"Two or three!" laughed Jones; "why, my dear fellow, I've known half a dozen of us to sit down to supper in my piano box, and have a game of pedro afterwards; yes, and charades and forfeits, and every other darned thing. Mighty good suppers they were too! By Jove, Robinson, you fellows round this town who have ruined your digestions with high living, have no notion of the zest with which a man can sit down to a few potato peelings, or a bit of broken pie crust, or—"
"Talk about hard food," interrupted the other, "I guess I know all about that. Many's the time I've breakfasted off a little cold porridge that somebody was going to throw away from a back-door, or that I've gone round to a livery stable and begged a little bran mash that they intended for the pigs. I'll venture to say I've eaten more hog's food—"
"Hog's food!" shouted Robinson, striking his fist savagely on the table, "I tell you hog's food suits me better than—"
He stopped speaking with a sudden grunt of surprise as the waiter appeared with the question:
"What may I bring you for dinner, gentlemen?"
"Dinner!" said Jones, after a moment of silence, "dinner! Oh, anything, nothing—I never care what I eat—give me a little cold porridge, if you've got it, or a chunk of salt pork—anything you like, it's all the same to me."
The waiter turned with an impassive face to Robinson.
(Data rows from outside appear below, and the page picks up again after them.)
(** [ntfs_write_significant_bytes]: the bytes of the number when they fit, and
    nothing beyond @dst_max in any case. *)
Lemma write_sig_spec pre mid post dst dst_max n :
  s64_ok n -> dst = zlen pre -> dst_max = zlen pre + zlen mid - 1 ->
  exists mid', zlen mid' = zlen mid /\
    ntfs_write_significant_bytes (pre ++ mid ++ post) dst dst_max n =
      Ret (pre ++ mid' ++ post, if zlen (enc_num n) <=? zlen mid then zlen (enc_num n) else - ENOSPC) /\
    (zlen (enc_num n) <= zlen mid -> mid' = enc_num n ++ drop (length (enc_num n)) mid).
Proof.
  intros Hn Hd Hm. destruct (enc_num_cases n Hn) as [Hi He].
  destruct (wsb_loop_spec SIG_FUEL pre mid post dst dst_max n 0) as (mid1 & Hlen & Hw & Hmid);
    [unfold s64_ok, S64_MIN, S64_MAX in Hn; unfold SIG_FUEL; simpl; lia|unfold SIG_FUEL; lia|done..|].
  set (i := sig_loop SIG_FUEL n 0) in *. unfold ntfs_write_significant_bytes.
  rewrite Hw, bind_Ret. clear Hw.
  assert (Hz : zlen (le_split (Z.to_nat i) n) = i) by (rewrite zlen_le_split; lia).
  destruct (Z.leb_spec i (zlen mid)) as [Hfit|Hno]; cbv beta iota zeta.
  2:{ exists mid1. split; [done|]. destruct (Z.leb_spec (zlen (enc_num n)) (zlen mid)) as [Hc|]; [|split; [done|lia]].
      rewrite He, zlen_app in Hc. zlen_lia. }
  rewrite Z.add_0_l. set (j := s8 _) in *. specialize (Hmid Hfit).
  assert (Hextra : forall x, enc_num n = le_split (Z.to_nat i) n ++ [x] ->
    exists mid', zlen mid' = zlen mid /\
      (if dst + i >? dst_max then Ret (pre ++ mid1 ++ post, - ENOSPC)
       else mem ← wr (pre ++ mid1 ++ post) (dst + i) x; Ret (mem, i + 1)) =
      Ret (pre ++ mid' ++ post, if zlen (enc_num n) <=? zlen mid then zlen (enc_num n) else - ENOSPC) /\
      (zlen (enc_num n) <= zlen mid -> mid' = enc_num n ++ drop (length (enc_num n)) mid)).
  { intros x Hx. rewrite Hx, zlen_app, Hz, zlen_cons, @zlen_nil.
    destruct (Z.gtb_spec (dst + i) dst_max).
    - exists mid1. destruct (Z.leb_spec (i + (1 + 0)) (zlen mid)); [lia|]. split; [done|]. split; [done|lia].
    - destruct (drop (Z.to_nat i) mid) as [|y m2] eqn:Ed.
      { apply (f_equal length) in Ed. rewrite length_drop in Ed. cbn [length] in Ed. unfold zlen in *. lia. }
      exists (le_split (Z.to_nat i) n ++ x :: m2). subst mid1. split; [zlen_lia|].
      destruct (Z.leb_spec (i + (1 + 0)) (zlen mid)); [|lia].
      rewrite (wr_at _ (pre ++ le_split (Z.to_nat i) n) (m2 ++ post) y); [|by rewrite <- !app_assoc|zlen_lia].
      rewrite bind_Ret. split; [rewrite <- !app_assoc; by replace (i + (1 + 0)) with (i + 1) by lia|].
      intros _. rewrite <- app_assoc, length_app, length_le_split. cbn [app length].
      rewrite <- (drop_drop mid 1 (Z.to_nat i)), Ed. done. }
  destruct ((n <? 0) && (j >=? 0)); [by apply Hextra|].
  destruct ((n >? 0) && (j <? 0)); [by apply Hextra|].
  exists mid1. split; [done|]. rewrite He, app_nil_r, Hz, length_le_split.
  destruct (Z.leb_spec i (zlen mid)); [|lia]. split; done.
Qed.
(** ** Decoding one pair *)

Lemma header_fields a b :
  0 <= a <= 8 -> 1 <= b <= 8 ->
  let c := 16 * a + b in
  Z.land c 0xf = b /\ Z.land (Z.shiftr c 4) 0xf = a /\ (Z.land c 0xf0 =? 0) = (a =? 0) /\ c <> 0.
Proof.
  intros Ha Hb.
  assert (a = 0 \/ a = 1 \/ a = 2 \/ a = 3 \/ a = 4 \/ a = 5 \/ a = 6 \/ a = 7 \/ a = 8) as Ea by lia.
  assert (b = 1 \/ b = 2 \/ b = 3 \/ b = 4 \/ b = 5 \/ b = 6 \/ b = 7 \/ b = 8) as Eb by lia.
  destruct_or! Ea; destruct_or! Eb; by subst.
Qed.

(** The bytes of one run decode to the run. *)
Lemma mp_next_spec mem attr_end st k pre post ver prev r :
  run_ok r -> mapped r = true -> prev_ok prev -> mp_lcn st = prev ->
  let p := enc_pair (rl_length r) (run_delta ver prev r) in
  mem = pre ++ p ++ post -> mp_buf st = zlen pre -> mp_buf st + zlen p <= attr_end ->
  exists c, rd mem (mp_buf st) = Ret c /\ c <> 0 /\
    Z.land c 0xf + Z.land (Z.shiftr c 4) 0xf + 1 = zlen p /\
    mp_next mem attr_end st k = k c (rl_length r) (next_prev ver prev r) (rl_lcn r).
Proof.
  intros Hr Hm Hp Hlcn p Hmem Hbuf Hend.
  pose proof (run_len_ok r Hr) as Hlen. destruct (nr_significant_spec _ Hlen) as (Hnr & Hfit & _).
  pose proof (zlen_enc_num _ Hlen) as HzL.
  set (d := match run_delta ver prev r with Some d => enc_num d | None => [] end).
  assert (HD : 0 <= zlen d <= 8 /\ (zlen d = 0 <-> stores_lcn ver r = false)).
  { unfold d. pose proof (run_delta_ok ver prev r Hr Hm Hp) as Hd. unfold run_delta in *.
    destruct (stores_lcn ver r); [|unfold zlen; cbn; naive_solver lia].
    rewrite zlen_enc_num by (by apply Hd). destruct (nr_significant_spec _ (Hd _ eq_refl)) as (H1 & _).
    split; [lia|]. split; [lia|done]. }
  destruct HD as [HD Hzero].
  set (L := enc_num (rl_length r)) in *.
  set (c := 16 * zlen d + ntfs_get_nr_significant_bytes (rl_length r)).
  assert (Ep : p = c :: L ++ d) by done.
  destruct (header_fields (zlen d) (ntfs_get_nr_significant_bytes (rl_length r))) as (Hlo & Hhi & H0 & Hc);
    [lia|lia|]. fold c in Hlo, Hhi, H0, Hc.
  assert (Hzp : zlen p = 1 + (zlen L + zlen d)) by (rewrite Ep; zlen_lia).
  exists c. split; [rewrite Hmem, Ep; by apply rd_mid|]. split; [done|]. split; [lia|].
  unfold mp_next. rewrite (rd_at mem pre ((L ++ d) ++ post) c) by (by rewrite Hmem, Ep || done).
  rewrite bind_Ret. unfold mp_length. rewrite Hlo.
  destruct (Z.eqb_spec (ntfs_get_nr_significant_bytes (rl_length r)) 0); [lia|]. cbn [negb].
  destruct (Z.gtb_spec (mp_buf st + ntfs_get_nr_significant_bytes (rl_length r)) attr_end); [lia|].
  rewrite (mp_number_spec (ntfs_get_nr_significant_bytes (rl_length r)) mem _ _ 0 (rl_length r) (pre ++ [c]) (d ++ post));
    [|lia|done|rewrite Hmem, Ep, <- !app_assoc; cbn; by rewrite <- app_assoc|lia|zlen_lia].
  rewrite bind_Ret. destruct (Z.ltb_spec (rl_length r) 0); [unfold run_ok in Hr; lia|].
  unfold mp_new_lcn. rewrite H0, Hlo, Hhi. unfold next_prev.
  destruct (stores_lcn ver r) eqn:Es.
  - destruct (Z.eqb_spec (zlen d) 0) as [Hz|_]; [by apply Hzero in Hz|].
    destruct (Z.gtb_spec (mp_buf st + (ntfs_get_nr_significant_bytes (rl_length r) + zlen d)) attr_end); [lia|].
    pose proof (delta_ok r prev Hr Hm Hp) as Hd. destruct (nr_significant_spec _ Hd) as (Hnd & Hfd & _).
    assert (Ed : d = enc_num (rl_lcn r - prev)) by (unfold d, run_delta; by rewrite Es).
    assert (Hzd : zlen d = ntfs_get_nr_significant_bytes (rl_lcn r - prev)) by (rewrite Ed; by apply zlen_enc_num).
    rewrite (mp_number_spec (zlen d) mem _ _ _ (rl_lcn r - prev) (pre ++ c :: L) post);
      [|lia|by rewrite Hzd|rewrite Hmem, Ep, <- app_assoc; cbn; rewrite <- app_assoc, Hzd, Ed; done|done|zlen_lia].
    rewrite bind_Ret, Hlcn, s64_id; [|unfold run_ok, S64_MIN, S64_MAX, LCN_RL_NOT_MAPPED in *; lia].
    replace (prev + (rl_lcn r - prev)) with (rl_lcn r) by lia.
    unfold mapped, LCN_HOLE in Hm. apply Z.leb_le in Hm.
    by destruct (Z.ltb_spec (rl_lcn r) (-1)); [lia|].
  - destruct (Z.eqb_spec (zlen d) 0) as [Hz|Hz]; [|by rewrite Hzero in Hz].
    rewrite bind_Ret, Hlcn. unfold stores_lcn in Es. unfold mapped in Hm. apply Z.leb_le in Hm.
    replace LCN_HOLE with (rl_lcn r); [done|]. unfold LCN_HOLE in *. lia.
Qed.

(** ** Decoding the array *)

Lemma enc_runs_len ver prev l : (length l <= length (enc_runs ver prev l))%nat.
Proof.
  revert prev. induction l as [|r l IH]; intros prev; [done|]. rewrite enc_runs_cons, length_app.
  specialize (IH (next_prev ver prev r)). cbn [enc_pair length]. lia.
Qed.

(** [rlpos] is a [u16]. *)
Definition RLPOS_MAX : Z := 0xffff.

Lemma mp_loop_spec ver attr_end w mem post l : forall fuel pre prev used sl st,
  chain (mp_vcn st) l w -> forallb mapped l = true -> prev_ok prev -> mp_lcn st = prev ->
  mp_inv st used sl -> mem = pre ++ enc_runs ver prev l ++ 0 :: post -> mp_buf st = zlen pre ->
  zlen pre + zlen (enc_runs ver prev l) < attr_end -> zlen used + zlen l <= RLPOS_MAX ->
  (length l < fuel)%nat ->
  mp_loop fuel mem attr_end st = Errno ENOMEM \/
  exists st' sl', mp_loop fuel mem attr_end st = Ret st' /\ mp_inv st' (used ++ l) sl' /\
    mp_buf st' = zlen pre + zlen (enc_runs ver prev l) /\ mp_vcn st' = w.
Proof.
  induction l as [|r l IH]; intros fuel pre prev used sl st Hch Hmap Hp Hlcn Hinv Hmem Hbuf Hend Hmax Hf;
    (destruct fuel as [|fuel]; [cbn in Hf; lia|]); cbn [mp_loop].
  { right. exists st, sl. cbn [enc_runs app] in *.
    rewrite (@zlen_nil Z) in *. destruct (Z.ltb_spec (mp_buf st) attr_end); [|lia].
    rewrite (rd_at mem pre post 0), bind_Ret by done. rewrite app_nil_r. cbn in Hch.
    split_and!; done || lia. }
  destruct Hch as (Hv & Hr & Hch). cbn [forallb] in Hmap. apply andb_true_iff in Hmap as [Hm Hmap].
  rewrite enc_runs_cons in Hmem, Hend |- *. rewrite zlen_app in Hend |- *.
  set (p := enc_pair (rl_length r) (run_delta ver prev r)) in *. cbn [length] in Hf.
  pose proof (zlen_nonneg p). pose proof (zlen_nonneg (enc_runs ver (next_prev ver prev r) l)).
  destruct (Z.ltb_spec (mp_buf st) attr_end); [|lia].
  destruct (mp_pair_eq mem attr_end st used sl Hinv) as [Epair|(sl' & rlsize & Hcap & Hsz & Epair)];
    [|set (k := fun c _ _ _ => _) in Epair];
    (destruct (mp_next_spec mem attr_end st (fun c len lcn entry => Ret st) pre
      (enc_runs ver (next_prev ver prev r) l ++ 0 :: post) ver prev r)
      as (c & Hrd & Hc & _); [done..|by rewrite Hmem, <- app_assoc|done|fold p; lia|]);
    rewrite Hrd, bind_Ret; (destruct (Z.eqb_spec c 0); [done|]); rewrite Epair; [by left|].
  destruct (mp_next_spec mem attr_end st k pre
      (enc_runs ver (next_prev ver prev r) l ++ 0 :: post) ver prev r)
      as (c' & Hrd' & _ & Hlen & ->); [done..|by rewrite Hmem, <- app_assoc|done|fold p; lia|].
  rewrite Hrd in Hrd'. injection Hrd' as <-. fold p in Hlen. unfold k. rewrite bind_Ret, Hlen.
  destruct Hinv as (Hrl & Hpos & _). unfold RLPOS_MAX in Hmax.
  assert (Er : mk_rle (mp_vcn st) (rl_lcn r) (rl_length r) = r) by (destruct r; cbn in *; congruence).
  rewrite Er, (s64_id (mp_vcn st + rl_length r)) by (unfold run_ok, S64_MIN in *; lia).
  set (st1 := mk_mp _ _ _ _ _ _).
  edestruct (IH fuel (pre ++ p) (next_prev ver prev r) (used ++ [r]) sl' st1) as [->|(st' & sl2 & -> & Hi & Hb & Hw)];
    [exact Hch|done|by apply next_prev_ok|done| |by rewrite Hmem, <- !app_assoc|cbn; zlen_lia|zlen_lia
    |unfold RLPOS_MAX; zlen_lia|lia|by left|].
  { unfold mp_inv, st1. cbn. rewrite <- app_assoc. split; [done|].
    rewrite u16_id by zlen_lia. split_and!; zlen_lia. }
  right. exists st', sl2. rewrite <- app_assoc in Hi. split_and!; [done..|zlen_lia|done].
Qed.

(** ** The whole function *)

(** The fields of a non-resident attribute record, its mapping pairs array being
    [mp], [post] the bytes behind it. *)
Record nonresident (mem : list Z) (lowest highest alloc : Z) (mp post : list Z) : Prop := {
  nr_mem : exists pre attr_end, mem = pre ++ mp ++ post /\
    rd_le16 mem ATTR_mapping_pairs_offset = Ret (zlen pre) /\
    rd_le32 mem ATTR_length = Ret attr_end /\ zlen pre + zlen mp <= attr_end;
  nr_lowest : rd_sle64 mem ATTR_lowest_vcn = Ret lowest;
  nr_highest : rd_sle64 mem ATTR_highest_vcn = Ret highest;
  nr_alloc : rd_sle64 mem ATTR_allocated_size = Ret alloc;
}.

(** The last cluster of the attribute according to @allocated_size. *)
Definition max_cluster (vol : ntfs_volume) (alloc : Z) : Z :=
  s64 (Z.shiftr (s64 (s64 (alloc + vol_cluster_size vol) - 1)) (vol_cluster_size_bits vol) - 1).

(** What follows the decoded runs, which end before [w]. *)
Definition decoded_tail (vol : ntfs_volume) (lowest highest alloc w : Z) : list runlist_element :=
  let m := max_cluster vol alloc in
  if lowest =? 0 then
    if negb (highest =? 0) && (highest <? m) then
      [mk_rle w LCN_RL_NOT_MAPPED (s64 (m - highest)); mk_rle (s64 (w + s64 (m - highest))) LCN_ENOENT 0]
    else [mk_rle w LCN_ENOENT 0]
  else [mk_rle w LCN_RL_NOT_MAPPED 0].

(** What precedes them. *)
Definition decoded_head (lowest : Z) : list runlist_element :=
  if lowest =? 0 then [] else [mk_rle 0 LCN_RL_NOT_MAPPED lowest].

Lemma mp_finish_spec vol mem attr_end lowest highest alloc st used sl w :
  mp_inv st used sl -> mp_buf st < attr_end -> mp_vcn st = w -> 0 < w <= S64_MAX ->
  rd_sle64 mem ATTR_highest_vcn = Ret highest -> rd_sle64 mem ATTR_allocated_size = Ret alloc ->
  (highest <> 0 -> highest = w - 1) -> (lowest = 0 -> highest <> 0 -> highest <= max_cluster vol alloc) ->
  mp_rlpos st < RLPOS_MAX ->
  exists sl', mp_finish vol mem attr_end lowest st = Ret (used ++ decoded_tail vol lowest highest alloc w ++ sl').
Proof.
  intros (Hrl & Hpos & Hcap & Hsz) Hb Hv Hw Hh Ha Hhi Hmax Hm. unfold mp_finish, decoded_tail.
  pose proof (rl_cap_ge (zlen used + 2) (mp_rlsize st)) as Hc. rewrite Hrl, zlen_app in Hcap.
  destruct sl as [|x [|y sl]]; [zlen_lia..|].
  destruct (Z.geb_spec (mp_buf st) attr_end); [lia|]. rewrite Hh, bind_Ret, Hv.
  rewrite (s64_id (w - 1)) by (unfold S64_MIN; lia).
  replace (negb (highest =? 0) && negb (w - 1 =? highest)) with false by lia. cbv iota.
  unfold RLPOS_MAX in Hm. assert (Hu : u16 (mp_rlpos st + 1) = zlen used + 1) by (rewrite u16_id; zlen_lia).
  destruct (Z.eqb_spec lowest 0) as [->|].
  - unfold mp_base. rewrite Ha, !bind_Ret. fold (max_cluster vol alloc).
    destruct (Z.eqb_spec highest 0) as [|Hn]; cbn [negb andb].
    { rewrite !bind_Ret, Hrl. do 3 (erewrite upd_at, ?bind_Ret by done). exists (y :: sl). by rewrite Hv. }
    destruct (Z.ltb_spec highest (max_cluster vol alloc)).
    + rewrite Hrl. do 3 (erewrite upd_at, ?bind_Ret by done). rewrite Hu, Hv.
      set (q := mk_rle w LCN_RL_NOT_MAPPED (s64 (max_cluster vol alloc - highest))).
      change (set_lcn _ (set_length _ (set_vcn w x))) with q.
      replace (used ++ q :: y :: sl) with ((used ++ [q]) ++ y :: sl) by (by rewrite <- app_assoc).
      do 3 (erewrite (upd_at _ (used ++ [q])), ?bind_Ret by (done || zlen_lia)).
      exists sl. by rewrite <- app_assoc.
    + destruct (Z.gtb_spec highest (max_cluster vol alloc)); [lia|].
      rewrite !bind_Ret, Hrl. do 3 (erewrite upd_at, ?bind_Ret by done). exists (y :: sl). by rewrite Hv.
  - rewrite bind_Ret, Hrl. do 3 (erewrite upd_at, ?bind_Ret by done). by exists (y :: sl).
Qed.

(** The arguments for which the array of [l], covering the VCNs from [lowest]
    below [w], is consistent with the rest of the attribute record. *)
Definition extent_ok (vol : ntfs_volume) (lowest highest alloc w : Z) (l : list runlist_element) : Prop :=
  0 <= lowest /\ chain lowest l w /\ forallb mapped l = true /\ l <> [] /\ zlen l + 3 <= RLPOS_MAX /\
  (highest <> 0 -> highest = w - 1) /\ (lowest = 0 -> highest <> 0 -> highest <= max_cluster vol alloc).

Lemma mp_start_spec bytes lowest :
  PAGE_SIZE <= bytes -> 0 <= lowest <= S64_MAX ->
  exists sl, (if negb (lowest =? 0) then
      rl ← upd (fresh_rl bytes) 0 (set_vcn 0);
      rl ← upd rl 0 (set_lcn LCN_RL_NOT_MAPPED);
      rl ← upd rl 0 (set_length lowest);
      Ret (rl, 1)
    else Ret (fresh_rl bytes, 0)) = Ret (decoded_head lowest ++ sl, zlen (decoded_head lowest)) /\
  Z.of_nat (rl_cap PAGE_SIZE) <= zlen (decoded_head lowest ++ sl).
Proof.
  intros Hb Hl. unfold decoded_head. pose proof (rl_cap_mono _ _ Hb) as Hcap.
  pose proof (fresh_rl_length bytes) as Hf. destruct (Z.eqb_spec lowest 0); cbn [negb].
  - exists (fresh_rl bytes). split; [done|]. unfold zlen. cbn [app]. lia.
  - assert (170 <= Z.of_nat (rl_cap PAGE_SIZE)) by done.
    destruct (fresh_rl bytes) as [|x sl]; [cbn in Hf; lia|]. exists sl.
    do 3 (erewrite (upd_at _ [] sl), ?bind_Ret by done).
    split; [done|]. unfold zlen. cbn [app length] in *. lia.
Qed.
(* ===== verification/MappingPairsTheorems.v ===== *)
(** * Properties of the mapping pairs functions *)

From Stdlib Require Import ZArith Lia Bool.
From stdpp Require Import base list numbers option.
From S2P Require Import Prelude Endian Runlist RunlistSpec RunlistBuf RunlistMerge RunlistMergeProof.
From S2P Require Import RunlistTheorems MappingPairs MappingPairsSpec MappingPairsBuild MappingPairsDecode.

(** ** Numbers *)

(** [ntfs_get_nr_significant_bytes] is, for every [s64], the least number
    of bytes in which the value fits as a signed number. *)
Theorem nr_significant_least n :
  S64_MIN <= n <= S64_MAX ->
  let k := ntfs_get_nr_significant_bytes n in
  1 <= k <= 8 /\ - 2 ^ (8 * k - 1) <= n < 2 ^ (8 * k - 1) /\
  forall j, 1 <= j < k -> ~ (- 2 ^ (8 * j - 1) <= n < 2 ^ (8 * j - 1)).
Proof.
  intros Hn k. destruct (nr_significant_spec n Hn) as (Hk & Hfit & Hleast). fold k in Hk, Hfit, Hleast.
  split; [done|]. split; [exact Hfit|]. intros j Hj Hc. apply Hleast; [lia|]. unfold fits.
  assert (2 ^ (8 * j - 1) <= 2 ^ (8 * (k - 1) - 1)) by (apply Z.pow_le_mono_r; lia). lia.
Qed.

Lemma nr_significant_least_witness : ntfs_get_nr_significant_bytes 128 = 2 /\ 1 <= ntfs_get_nr_significant_bytes 128 <= 8.
Proof. split; [reflexivity|]. apply (nr_significant_least 128). unfold S64_MIN, S64_MAX. lia. Defined.

(** [ntfs_write_significant_bytes] writes the little-endian bytes of the
    number, as many as [ntfs_get_nr_significant_bytes] counts, when they end at
    or before @dst_max, and otherwise returns -ENOSPC; it never touches memory
    before @dst or behind @dst_max. *)
Theorem write_significant_bytes_correct pre mid post n :
  S64_MIN <= n <= S64_MAX ->
  let k := ntfs_get_nr_significant_bytes n in
  exists mid', zlen mid' = zlen mid /\
    ntfs_write_significant_bytes (pre ++ mid ++ post) (zlen pre) (zlen pre + zlen mid - 1) n =
      Ret (pre ++ mid' ++ post, if k <=? zlen mid then k else - ENOSPC) /\
    (k <= zlen mid -> mid' = le_split (Z.to_nat k) n ++ drop (Z.to_nat k) mid).
Proof.
  intros Hn k. destruct (nr_significant_spec n Hn) as (Hk & _). fold k in Hk.
  destruct (write_sig_spec pre mid post (zlen pre) (zlen pre + zlen mid - 1) n Hn) as (mid' & Hl & Hw & Hm);
    [done..|]. rewrite zlen_enc_num in Hw, Hm by done.
  exists mid'. split; [done|]. split; [done|]. intros Hle. rewrite Hm by done.
  unfold enc_num. by rewrite length_le_split.
Qed.

Lemma write_significant_bytes_correct_witness :
  exists mid', ntfs_write_significant_bytes ([7] ++ [0; 0; 0] ++ [9]) 1 3 (-129) = Ret ([7] ++ mid' ++ [9], 2).
Proof.
  destruct (write_significant_bytes_correct [7] [0; 0; 0] [9] (-129)) as (mid' & _ & E & _);
    [unfold S64_MIN, S64_MAX; lia|]. exists mid'. exact E.
Defined.

(** ** Arrays *)

(** [ntfs_get_size_for_mapping_pairs] returns exactly the length of the
    mapping pairs array of the runs between @first_vcn and @last_vcn (to the end
    for -1), and -EINVAL when one of them is not mapped. *)
Theorem get_size_correct vol b l t v first last :
  holds b l t -> runlist_wf v l t -> v <= first -> window_args first last (rl_vcn t) ->
  ntfs_get_size_for_mapping_pairs vol (Some b) first last =
    if forallb mapped (window first last l)
    then Ret (zlen (mapping_pairs (vol_major_ver vol) (window first last l)))
    else Errno EINVAL.
Proof. apply size_spec. Qed.

Definition demo_vol : ntfs_volume := mk_vol 4096 12 3.

Lemma demo_args : window_args 1 5 7.
Proof. unfold window_args. lia. Qed.

Lemma get_size_correct_witness :
  ntfs_get_size_for_mapping_pairs demo_vol (Some (demo_page (demo_runs ++ [demo_end]))) 1 5 = Ret 6.
Proof.
  refine (eq_trans (get_size_correct demo_vol _ demo_runs demo_end 0 1 5 demo_holds demo_wf _ demo_args) _);
    [lia|reflexivity].
Defined.

(** The runs a mapping pairs array describes are those of the runlist, cut
    to the range asked for: they cover exactly the VCNs from @first_vcn to
    @last_vcn or the end, and give each of them its LCN. *)
Theorem window_correct first last v l t :
  runlist_wf v l t -> v <= first -> window_args first last (rl_vcn t) ->
  chain first (window first last l) (window_end last (rl_vcn t)) /\
  forall x, first <= x -> (0 <= last -> x <= last) -> look (window first last l) x = look l x.
Proof.
  intros [Hch _] Hv (Hf & Hl & Hfl). unfold window.
  assert (Hfr : chain first (from first l) (rl_vcn t)) by (eapply from_chain; [exact Hch|lia]).
  split; [apply cut_chain; [done|lia]|]. intros x Hx Hxl.
  rewrite (cut_look last first _ (rl_vcn t)) by done. by eapply from_look.
Qed.

Lemma window_correct_witness : chain 1 (window 1 5 demo_runs) 6.
Proof. apply (window_correct 1 5 0 demo_runs demo_end demo_wf); [lia|exact demo_args]. Defined.

(** [ntfs_mapping_pairs_build] in a buffer of the size that
    [ntfs_get_size_for_mapping_pairs] returned succeeds: it fills the buffer
    with exactly the mapping pairs array of the runs, and leaves the memory
    behind the buffer alone. *)
Theorem build_of_size vol b l t v first last mid post :
  holds b l t -> runlist_wf v l t -> v <= first -> window_args first last (rl_vcn t) ->
  ntfs_get_size_for_mapping_pairs vol (Some b) first last = Ret (zlen mid) ->
  ntfs_mapping_pairs_build vol (mid ++ post) (zlen mid) (Some b) first last =
    Ret (mk_mpb (mapping_pairs (vol_major_ver vol) (window first last l) ++ post)
           (Some (stop_of last (rl_vcn t) l)) 0).
Proof.
  intros Hb Hwf Hv Ha Hsz. rewrite (size_spec vol b l t v first last Hb Hwf Hv Ha) in Hsz.
  destruct (forallb mapped (window first last l)) eqn:Em; [|done]. injection Hsz as Hsz.
  unfold mapping_pairs in *. rewrite zlen_app, zlen_cons, (@zlen_nil Z) in Hsz.
  pose proof (zlen_nonneg (enc_runs (vol_major_ver vol) 0 (window first last l))).
  destruct (build_spec vol b l t v first last mid post) as (mid' & st & ret & -> & Hlen & l1 & l2 & junk & El & -> & Hr);
    [done..|lia|done|]. rewrite El in Hsz |- *.
  destruct l2 as [|r l2].
  - destruct Hr as [-> ->]. rewrite app_nil_r in *. destruct junk; [done|zlen_lia].
  - destruct Hr as (_ & _ & Hno). exfalso. revert Hsz Hno.
    replace (l1 ++ r :: l2) with ((l1 ++ [r]) ++ l2) by (by rewrite <- app_assoc). intros Hsz Hno.
    assert (Happ : forall ver p a c, zlen (enc_runs ver p a) <= zlen (enc_runs ver p (a ++ c))).
    { intros ver p a c. revert p. induction a as [|x a IH]; intros p; cbn [app].
      - change (enc_runs ver p []) with (@nil Z). rewrite (@zlen_nil Z). apply zlen_nonneg.
      - rewrite !enc_runs_cons, !zlen_app. specialize (IH (next_prev ver p x)). lia. }
    specialize (Happ (vol_major_ver vol) 0 (l1 ++ [r]) l2). lia.
Qed.

Lemma build_of_size_witness :
  ntfs_mapping_pairs_build demo_vol ([9; 9; 9; 9; 9; 9] ++ [8]) 6 (Some (demo_page (demo_runs ++ [demo_end]))) 1 5 =
    Ret (mk_mpb [0x11; 3; 101; 0x01; 2; 0; 8] (Some 6) 0).
Proof.
  refine (eq_trans (build_of_size demo_vol _ demo_runs demo_end 0 1 5 [9; 9; 9; 9; 9; 9] [8]
    demo_holds demo_wf _ demo_args _) _); [lia|reflexivity|reflexivity].
Defined.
"You can bring me some of that cold porridge too," he said, with a defiant look at Jones; "yesterday's, if you have it, and a few potato peelings and a glass of skim milk."
There was a pause. Jones sat back in his chair and looked hard across at Robinson. For some moments the two men gazed into each other's eyes with a stern, defiant intensity. Then Robinson turned slowly round in his seat and beckoned to the waiter, who was moving off with the muttered order on his lips.
"Here, waiter," he said with a savage scowl, "I guess I'll change that order a little. Instead of that cold porridge I'll take—um, yes—a little hot partridge. And you might as well bring me an oyster or two on the half shell, and a mouthful of soup (mock-turtle, consomme, anything), and perhaps you might fetch along a dab of fish, and a little peck of Stilton, and a grape, or a walnut."